Look for TV shows that address one of the issues mentioned in Forming Consciences for Faithful Citizenship. An example may be a news show, documentary, or even a sitcom that is treating some current political or social topic. The key is to check out the show ahead of time and then watch the show together. Just “wander in” and sit down while your children are viewing it. Or decide ahead of time that you will watch a specific show together. However you do it, the most important thing is to talk about the show’s topic. Share your thoughts and listen to their thoughts without being judgmental. Sometimes the only talking you can do is at the TV, but that’s okay. They’ll hear it.
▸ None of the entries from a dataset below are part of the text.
(* ===== verification/Ordinal.v ===== *)
(** * Ordinal fact references

    The shared part of [src/internal/ordinal]: the errors, the canonical text
    checks, [FactRef], [SegmentRef] and [ContainerKey] with the deterministic
    order every iteration and digest uses, and the checked addition of
    multiplicities. *)

From S2P Require Import Prelude GoBytes Ordering.

Module Ordinal.

Definition ErrInvalid := ErrNew "invalid ordinal value".
Definition ErrDigestMismatch := ErrNew "ordinal content digest mismatch".
Definition ErrNonCanonical := ErrNew "non-canonical ordinal encoding".
Definition ErrUnknownFact := ErrNew "unknown ordinal fact".
Definition ErrFactCollision := ErrNew "ordinal fact hash collision".
Definition ErrMultiplicityOverflow := ErrNew "ordinal witness multiplicity overflow".

Definition uint32_range (z : Z) : Prop := 0 <= z < 2 ^ 32.

Definition validDigest (value : string) : bool := valid_sha256_text value.

(** [strings.ContainsAny(value, "\x00\r\n\t")]. *)
Definition has_control (value : string) : bool :=
  existsb (fun c => existsb (Z.eqb (byte_val c)) [0; 13; 10; 9]) (to_bytes value).
Definition validID (value : string) : bool :=
  negb (bool_decide (value = "")) && bool_decide (value = TrimSpace value) &&
  (str_len value <=? 256) && negb (has_control value).

Definition checkedAdd (left right : Z) : result Z :=
  if max_uint64 - left <? right then Err ErrMultiplicityOverflow else Ok (left + right).

Record SegmentRef := Seg { sDictionaryDigest : string; sSegmentID : string }.
Record FactRef := Ref { fDictionaryDigest : string; fSegmentID : string; fOrdinal : Z }.
Record ContainerKey := Key { kDictionaryDigest : string; kSegmentID : string; kHigh16 : Z }.

Definition FactRef_Validate (r : FactRef) : result unit :=
  fail_if (negb (validDigest (fDictionaryDigest r)))
    (ErrW ErrInvalid "dictionary digest must be lowercase SHA-256") ≫= fun _ =>
  fail_if (negb (validID (fSegmentID r))) (ErrW ErrInvalid "segment id must be a canonical token").

Definition SegmentRef_Validate (r : SegmentRef) : result unit :=
  FactRef_Validate (Ref (sDictionaryDigest r) (sSegmentID r) 0).

Definition segment (r : FactRef) : SegmentRef := Seg (fDictionaryDigest r) (fSegmentID r).
Definition key_segment (k : ContainerKey) : SegmentRef := Seg (kDictionaryDigest k) (kSegmentID k).
Definition ContainerKey_Validate (k : ContainerKey) : result unit := SegmentRef_Validate (key_segment k).

Definition segment_fact (s : SegmentRef) (ordinal : Z) : FactRef :=
  Ref (sDictionaryDigest s) (sSegmentID s) ordinal.

(** ** Decidable equality, finite-map keys, and the order of [sortedSegmentRefs] *)
Definition seg_pair (s : SegmentRef) : string * string := (sDictionaryDigest s, sSegmentID s).
Definition ref_pair (r : FactRef) : SegmentRef * Z := (segment r, fOrdinal r).

#[export] Instance SegmentRef_eq_dec : EqDecision SegmentRef.
Proof. solve_decision. Defined.
#[export] Instance FactRef_eq_dec : EqDecision FactRef.
Proof. solve_decision. Defined.
#[export] Instance ContainerKey_eq_dec : EqDecision ContainerKey.
Proof. solve_decision. Defined.
#[export] Instance SegmentRef_countable : Countable SegmentRef.
Proof. apply (inj_countable' seg_pair (fun p => Seg p.1 p.2)). by intros []. Defined.
#[export] Instance FactRef_countable : Countable FactRef.
Proof. apply (inj_countable' ref_pair (fun p => segment_fact p.1 p.2)). by intros []. Defined.
#[export] Instance ContainerKey_countable : Countable ContainerKey.
Proof.
  apply (inj_countable' (fun k => (key_segment k, kHigh16 k))
    (fun p => Key (sDictionaryDigest p.1) (sSegmentID p.1) p.2)). by intros [].
Defined.

#[export] Instance SegmentRef_compare : Compare SegmentRef := compare_on seg_pair.
#[export] Instance SegmentRef_compare_laws : CompareLaws SegmentRef.
Proof. apply compare_on_laws. by intros [] [] [= -> ->]. Qed.
#[export] Instance FactRef_compare : Compare FactRef := compare_on ref_pair.
#[export] Instance FactRef_compare_laws : CompareLaws FactRef.
Proof. apply compare_on_laws. by intros [] [] [= -> -> ->]. Qed.

Lemma segment_segment_fact s o : segment (segment_fact s o) = s.
Proof. by destruct s. Qed.
Lemma segment_fact_inj s t a b : segment_fact s a = segment_fact t b -> s = t /\ a = b.
Proof. destruct s, t. by intros [= -> -> ->]. Qed.
Lemma fact_segment r : segment_fact (segment r) (fOrdinal r) = r.
Proof. by destruct r. Qed.

(** Validity of a reference is validity of its segment. *)
Lemma FactRef_Validate_segment r : FactRef_Validate r = SegmentRef_Validate (segment r).
Proof. by destruct r. Qed.

Lemma validID_go_string v : validID v = true -> go_string v.
Proof.
  unfold validID, go_string, max_int64. rewrite !andb_true_iff. intros ((_ & H) & _). lia.
Qed.
Lemma validDigest_length v : validDigest v = true -> str_len v = 64.
Proof.
  unfold validDigest, valid_sha256_text. rewrite andb_true_iff, negb_true_iff, orb_false_iff. lia.
Qed.
Lemma validDigest_go_string v : validDigest v = true -> go_string v.
Proof. intros H%validDigest_length. unfold go_string, max_int64. lia. Qed.

Lemma SegmentRef_Validate_ok s :
  SegmentRef_Validate s = Ok tt <-> validDigest (sDictionaryDigest s) = true /\ validID (sSegmentID s) = true.
Proof.
  unfold SegmentRef_Validate, FactRef_Validate. rewrite seq_ok, !fail_if_ok, !negb_false_iff. done.
Qed.

Lemma checkedAdd_ok l r x :
  checkedAdd l r = Ok x <-> x = l + r /\ l + r <= max_uint64.
Proof.
  unfold checkedAdd. destruct (Z.ltb_spec (max_uint64 - l) r); split.
  - done.
  - lia.
  - intros [= <-]. lia.
  - intros [-> _]. done.
Qed.
End Ordinal.
Lemma keep_outside_lookup s (m acc : gmap FactRef Z) r : wf (support s) ->
  (holds (segments (support s)) r -> keep_outside s m acc !! r = acc !! r) /\
  (~ holds (segments (support s)) r -> keep_outside s m acc !! r = match m !! r with Some x => Some x | None => acc !! r end).
Proof.
  intros Hw. unfold keep_outside. rewrite visit_lookup. split; intros Hr.
  - apply Contains_holds in Hr; [|done]. rewrite Hr. cbn. by destruct (m !! r).
  - rewrite <- Contains_holds in Hr by done. destruct (Contains (support s) r); [done|]. cbn. by destruct (m !! r).
Qed.

(** The overlap loop succeeds exactly when no sum overflows. *)
Lemma overlap_fold s o (refs : list FactRef) acc : wwf s -> wwf o ->
  match fold_res (overlap_step s o) acc refs with
  | Ok acc' =>
      Forall (fun r => 2 + extra (extras s) r + extra (extras o) r <= max_uint64) refs /\
      forall r, acc' !! r = if bool_decide (r ∈ refs) then Some (1 + extra (extras s) r + extra (extras o) r) else acc !! r
  | Err e => e = ErrMultiplicityOverflow /\
      exists r, r ∈ refs /\ max_uint64 < 2 + extra (extras s) r + extra (extras o) r
  end.
Proof.
  intros [_ Hs] [_ Ho]. revert acc. induction refs as [|r refs IH]; intros acc; cbn [fold_res].
  { split; [constructor|]. intros r. by rewrite bool_decide_eq_false_2 by apply not_elem_of_nil. }
  pose proof (extra_range _ _ r Hs). pose proof (extra_range _ _ r Ho).
  assert (H1 : forall x, 0 <= x < max_uint64 -> checkedAdd 1 x = Ok (1 + x)).
  { intros x Hx. apply checkedAdd_ok. lia. }
  assert (Hstep : overlap_step s o acc r =
    if max_uint64 - (1 + extra (extras s) r) <? 1 + extra (extras o) r then Err ErrMultiplicityOverflow
    else Ok (<[r := 1 + extra (extras s) r + (1 + extra (extras o) r) - 1]> acc)).
  { unfold overlap_step. rewrite !H1 by done. cbn [mbind result_bind]. unfold checkedAdd. by destruct (_ <? _). }
  rewrite Hstep.
  destruct (Z.ltb_spec (max_uint64 - (1 + extra (extras s) r)) (1 + extra (extras o) r)) as [Hlt|Hge].
  { cbn. split; [done|]. exists r. split; [by left|lia]. }
  cbn [mbind result_bind]. match goal with |- context [fold_res _ ?a refs] => specialize (IH a) end.
  destruct (fold_res _ _ refs) as [acc'|e].
  - destruct IH as [IH1 IH2]. split; [constructor; [lia|done]|]. intros k. rewrite IH2.
    destruct (decide (k ∈ refs)) as [Hk|Hk].
    + rewrite !bool_decide_eq_true_2 by (done || by right). done.
    + rewrite (bool_decide_eq_false_2 (k ∈ refs)) by done. destruct (decide (k = r)) as [->|Hne].
      * rewrite lookup_insert_eq, bool_decide_eq_true_2 by (by left). f_equal. lia.
      * rewrite lookup_insert_ne, bool_decide_eq_false_2 by (done || set_solver). done.
  - destruct IH as [-> (k & Hk & Hlt)]. split; [done|]. exists k. split; [by right|done].
Qed.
Question, question, question. The bishops’ statement lists “Goals for the Campaign.” Rephrase these goals as questions, so your children can relate to them. For example, “I wonder how much money the person who sews the clothes we buy earns, or how much the farmer who grows the food we eat receives of the price we pay?” “Why are some people poor when so many people are rich?” “I wonder where we would go for health care if we didn’t have insurance?” Do some research together if the questions lead to further discussion.
Look at billboards and television advertisements for various candidates, and critique the advertisements as a family. Do the candidates address any of the issues mentioned in the statement? How well?
Pick out a few short excerpts from the statement, rephrase them for your children, and post them on your refrigerator. Try these: “The answer to violence is not more violence.” “Every child should have the opportunity to be born and to feel welcomed.” “Make the needs of the poor a priority.” “Safe and affordable housing should be available for all.” Try to find candidates or elected officials who support these positions by their policies and actions.
As a dinner prayer in the days leading up to election, read one of the scriptural passages referenced in Forming Consciences for Faithful Citizenship.
Contact your library to get good children’s books that deal with the issues. Some of the Dr. Seuss books are excellent for this.
Have a family night on “citizenship.” Choose one or two issues that are of particular interest to your family. For example, if you have an aging relative in a nursing home, you may want to pick health care or Medicare reform as your issue to discuss. Make a list of how this issue does or could affect your family. Develop a family statement that summarizes your view on the issue. Write this statement in a letter you send to one of the candidates, inviting their comments.
Identify some heroes-people who have taken a stand on these issues-and learn more about them. Blessed Theresa of Calcutta, Archbishop Oscar Romero, Dorothy Day, Cesar Chavez, and Gandhi are some well known examples. Find local heroes as well. Again, your public library, diocesan social action office, peace and justice office, or pro-life office are great resources.
With older children, reflect and act on The Call to Family, Community and Participation by using the Catholic Campaign for Human Development booklet of that name.